**Exercise instructions:** Copy, exactly and without additions, every line in the records below from the one holding "is read without" through the one holding "register per index.", both ends included.

START Study material

(* ===== verification/Prelude.v ===== *)
(** * wiremux: a verification development

    wiremux translates between five LLM wire dialects (Chat Completions,
    Messages, Responses, Gemini and Converse).  A request of one dialect is
    read into an internal representation (IR) and written as a request of
    another, under a profile that says what the vendor behind it accepts; the
    answer comes back as a stream or as one body, is decoded to IR events and
    encoded again.  The code is under [src/crates/wiremux/src] (called [W]
    below) and, for profiles, [src/crates/wiremux-auth/src] (called [A]).
    This library models the translation in both directions, the byte framings,
    the profiles, and the part of the proxy that puts them in a row, and proves
    what makes them correct.

    ** Parts, files and code

    What the source takes from Rust and its JSON crate:
    - [Prelude], [Text], [Floats], [BTree], [Fields]: [result] with [let*] is
      [Result] and [?]; [outcome] with [let?] adds panics as [None]; [Text] has
      bytes, UTF-8 (strict and lossy), trimming and splitting; [Floats] the
      [f64] and [f32] of sampling numbers by their IEEE bits; [BTree] the
      ordered map with integer keys; [Fields] assignment to one field of a
      record, with which the mutable structs of the source are written.
    - [Json], [JsonCodec]: [serde_json::Value] with [get], [pointer] and
      indexed assignment, an object being an association list sorted by key as
      in a [BTreeMap].  The text of JSON is not code of this repository: the
      class [SerdeJson] has [to_string] and [from_str] as parameters, and
      [SerdeJsonLaws] states what is relied on: printing and reading a value
      without floats gives it back, an object is printed in braces, and the
      text is UTF-8 on one line.  [JsonCodec] is an instance that satisfies the
      laws, with which the witnesses are evaluated.

    Bytes and profiles:
    - [Sse], [EventStream]: [W/stream/sse.rs] and [eventstream.rs], the two
      framings: the readers as records with [feed], [finish] and their errors,
      the binary message parser with its headers and two CRC-32 checks, and the
      writers ([format_sse] of [W/proxy.rs], [encode_message]).
    - [Ir]: the data types of [W/ir/mod.rs] with their constructors, the loss
      report, and [MapError] of [W/map/mod.rs].
    - [ProfileTypes], [EnvSubst], [Refuse], [Profile], [Overlay], [Catalog]:
      [types.rs] and [error.rs], [envsubst.rs], [refuse.rs], [parse.rs],
      [overlay.rs] and [load.rs] of [A/profile]: a document is scanned, its
      environment references are substituted, it is scanned again and read as a
      raw layer; the layers of one id are merged and resolved.

    Answers as streams:
    - [StreamCore], [Usage], [Completion], [Shapes]: the shared part of
      [W/stream/mod.rs] (the frame reader of each wire, caps, slots, terminal
      frames), [W/stream/usage.rs], [W/completion.rs] with the visibility and
      error helpers it borrows, and the side events.
    - [Chat], [Messages], [Gemini], [Converse], [Responses]: the files of the
      same names under [W/stream], the decoder and encoder of one frame, with
      the small maps of [MapCore]; [StreamDecode]: [decode_stream_event(s)],
      [StreamDecoder] and [encode_stream_event] of [W/stream/mod.rs].
    - [Assembler]: [ToolCallAssembler] of [W/stream/mod.rs].
    - [EncoderCore], [EncoderMessages], [EncoderResponses], [EncoderWires],
      [Encoder]: [StreamEncoder] of [W/stream/encoder.rs], one record with the
      fields of the struct and one function per method; [MessagesBlocks],
      [ChatCalls], [GeminiCalls] and [EncoderEnds] hold the theorems about it.
    - [Relay], [RelayMessages], [Failures], [Upstream]: [MappedStream] and
      [map_sse_stream] of [W/proxy.rs], the vendor failures inside a successful
      answer, and the URLs of [W/upstream.rs].
    - [SameWire]: [SameWireGate] and [passthrough_sse] of [W/proxy.rs], which
      copy a stream that needs no translation and watch its frames.

    Answers as bodies, [W/stream/complete.rs]:
    - [CompleteCalls]: the table of indexed calls all encoders share;
      [CompleteChat], [CompleteMessages], [CompleteGemini],
      [CompleteResponses]: the body of each dialect, written and read (that of
      Converse is in [Converse]); [Complete]: the dispatch by wire.

    Requests, [W/map]:
    - [Loss], [RequestCore], [Schema], [Tools]: functions that note what they
      change, the helpers of [mod.rs], the schemas of [messages.rs] and the
      tools of [tools.rs].
    - [ChatRequest], [ChatSampling], [ChatArrives] ([chat.rs]);
      [MessagesRequest], [MessagesEncode], [MessagesSampling], [ToolIds],
      [CacheBreakpoints], [MessagesBody], [MessagesCalls], [MessagesLimits]
      ([messages.rs]); [GeminiSchema], [GeminiRequest], [GeminiEncode],
      [GeminiTurns] ([gemini.rs]); [ConverseRequest], [ConverseEncode],
      [ConverseTurns] ([converse.rs]); [ResponsesRequest], [ResponsesEncode],
      [ResponsesArrives] ([responses.rs]).  In each group the first files are
      [decode] and [encode], the last ones theorems about what is written;
      [Arrival] is what two of those arguments share.
    - [Requests]: [decode] and [encode] of [mod.rs] over the five dialects,
      with the prefix, the extra and the forbidden fields of the profile.

    Around a request:
    - [Guard]: [request_guard] of [W/proxy.rs], what a client may ask, and when
      a successful answer is passed through.
    - [Headers]: [W/headers.rs], [W/profile_auth.rs], [proxy_token] of
      [W/cli.rs] and [forward_inbound_headers] of [W/proxy.rs].
    - [Dates], [Signing]: the dates of [A/helpers.rs] and of the two signers,
      [sign_aws_request] of [A/providers/aws.rs] and [W/aws_sign.rs].
    - [Proxy]: [handle_inner] of [W/proxy.rs] with [send_upstream] and the count
      route: given a request and, turn by turn, what the world outside says when
      it is asked, the requests that go upstream and the answer.

    How they interact.  A request: [Requests.decode] reads the body of the
    client into an [IrRequest]; [Requests.encode] prepares its tools, puts the
    prefix of the profile before the system text, calls the encoder of the
    dialect and applies the extra and forbidden fields; every step appends to
    one loss report.  A streamed answer: the bytes go through the reader that
    [for_wire] chooses, a frame is decoded by [StreamDecoder], tool-call events
    pass the [Assembler], events the client's dialect has no slot for are left
    out, [StreamEncoder] writes frames and [format_sse] or [encode_message]
    turns them to bytes, [Relay] being this row; a stream of the client's own
    dialect goes through [SameWire] instead.  A whole answer:
    [Complete.decode_response] reads the body into the same events and
    [encode_response] folds events into a body.

    ** Interfaces

    [FrameReader] (in [StreamCore]) is what the stream path asks of a byte
    reader: feeding in pieces equals feeding at once.  Both readers are
    instances and the theorem about upstream frames uses only the laws.
    [KebabEnum] and [KebabLaws] (in [ProfileTypes]) state what every spelled
    enum promises.  [SerdeJson] and [SerdeJsonLaws] are the JSON crate.

    ** What the theorems show

    - Framing: the cut of the bytes into chunks is invisible on the text wires,
      and on Converse for a body of at most 16 MiB, or one that reads without an
      error; written frames are read back exactly; the SSE cursor loop refines a
      line machine; the binary reader never panics and returns on every input;
      any single wrong byte of a message is detected.
    - Events: for every event a frame carries whole, decoding what the encoder
      writes gives that event and nothing else; decoded indexes respect their
      caps; the calls of a Gemini stream are numbered consecutively.
    - The stream encoder: the Messages stream of events that are not copied from
      a vendor is well formed (blocks numbered from zero, one open at a time,
      deltas inside their block, nothing open at the end); the slot tables of
      Chat compute the renumbering of function calls that start before their
      fragments; a Gemini stream has the frames of its calls, which refine one
      machine per index, and of its other events, each once; every stream ends
      with its terminal frame.
    - The relay: it is the composition of its parts on every split of the
      bytes, it always returns, its Messages stream is well formed when the body
      is read without an error and nothing is copied from a vendor, and a
      truncated upstream is never made to look finished.
    - Bodies: text, refusal, reasoning, audio and calls of any list of events
      survive writing and reading a body of each dialect, and a Chat body that
      is translated to Messages keeps what it says; the call table refines one
      register per index.
    - Requests: on Chat the whole request, and on Responses its turns, model
      and tools, arrive in a stated normal form or the loss report says so, but
      for system items on Responses that lose a marked text or an image; on
      Messages calls that are not copied keep distinct legal ids and the
      sampling fields keep the limits of the vendor on thinking with a budget; a
      strict tool schema closes every object inside it; on Gemini and Converse turns alternate and calls
      and results are all there in order; cache markers number at most two;
      relaxing a schema ends on cyclic references and leaves only what Gemini
      takes; the prefix and the field policies of a profile are applied; a
      sampling number of two decimals is not changed by its [f32].
    - Streams of one dialect: a body of at most 16 MiB without an error passes
      unchanged and in order, on Responses when no chunk ends inside a later
      frame; no end is made up, and an error of the vendor is final.
    - Requests of the proxy: what is sent is what an admitted client asked, at
      most twice; an answer of 2xx in one piece is the health text, the model
      list, or a real answer of the upstream, copied or translated; the handler
      ends with an answer unless encoding the request panics; the guard admits
      exactly requests to a loopback host that no web page sent; the credential
      is sent once when its header is none the proxy writes itself; a request to
      a signed service has one signature, of what is sent, or is not sent; the
      text that is signed determines the request; dates follow the calendar and
      read back.
    - Counts: usage survives each wire up to the saturation that is stated.
    - Tool calls: the assembler refines one small machine per call, so
      parallel calls do not interfere and no fragment is lost or invented.
    - Errors: a vendor error without visible output is always reported, output
      is never reported as an error, and an error event reads back.
    - Profiles: parsers and spellings are inverse; a layer is data-only, as
      written and with the environment substituted; in a merge the last layer
      that sets a field wins, for every field that no merge policy joins; a load by wire always finds a complete profile;
      the model name of a request cannot choose the host it is sent to.

    ** Bounds and fuel

    Integers are [Z] with the width's wrap-around or saturation written at the
    operation ([u32_saturating_add], [usize_saturating_add], [u32_try_from]).
    The SSE loop has one unit of fuel more than the bytes it reads, each turn
    consuming a newline; the binary loop likewise, each message consuming at
    least sixteen bytes; the header parser consumes at least two bytes a turn;
    the walk over a text's environment references has a unit per byte.
    [Sse.feed_refines_spec], [EventStream.es_feed_total] and
    [EnvSubst.subst_string_spec] prove that this fuel is never exhausted.
    A search for a free slot or a free id has one unit more than the taken ones
    ([first_unused] in [EncoderCore], [first_free] in [ToolIds]), and by the
    pigeonhole one of its candidates is free.  The loops over the items of a
    request have a unit per item.  [relax_fuel] of [GeminiSchema] has one for
    each level of the schema and of the definitions, once per definition
    ([gemini_schema_accepted]).  The loop of [send_upstream] has a list of
    turns, of which two are always enough ([proxy_answers]).  The shortest
    decimal of an [f32] is searched with a fuel of 100 digits, of which nine
    decide any [f32].
    Caps are those of the source: 16 MiB of pending bytes, index 128 for tool
    calls and for content blocks.

    ** Arguments of the model

    Code of other crates is an argument where it is used: the JSON text
    ([SerdeJson]), the wording of its errors, TOML and the derived
    deserializers, the URL parser, the table of lower-case characters outside
    ASCII, SHA-256 and HMAC, the outcome of a token provider, the clock, the
    environment and the files of the user directories.

    ** Not modelled

    The HTTP crates and the loop that accepts connections, [W/client.rs],
    [W/ingest.rs], the credential stores and the OAuth flows of [A/providers]
    and the command line are I/O around other
    crates, with clocks, file locks and network calls between every two of
    their own steps.  The hashes of a signature are another crate. *)

From stdpp Require Export base tactics list option strings pretty.
From Stdlib Require Export Ascii ZArith Lia.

END Study material

**The answer:**
      is read without an error and nothing is copied from a vendor, and a
      truncated upstream is never made to look finished.
    - Bodies: text, refusal, reasoning, audio and calls of any list of events
      survive writing and reading a body of each dialect, and a Chat body that
      is translated to Messages keeps what it says; the call table refines one
      register per index.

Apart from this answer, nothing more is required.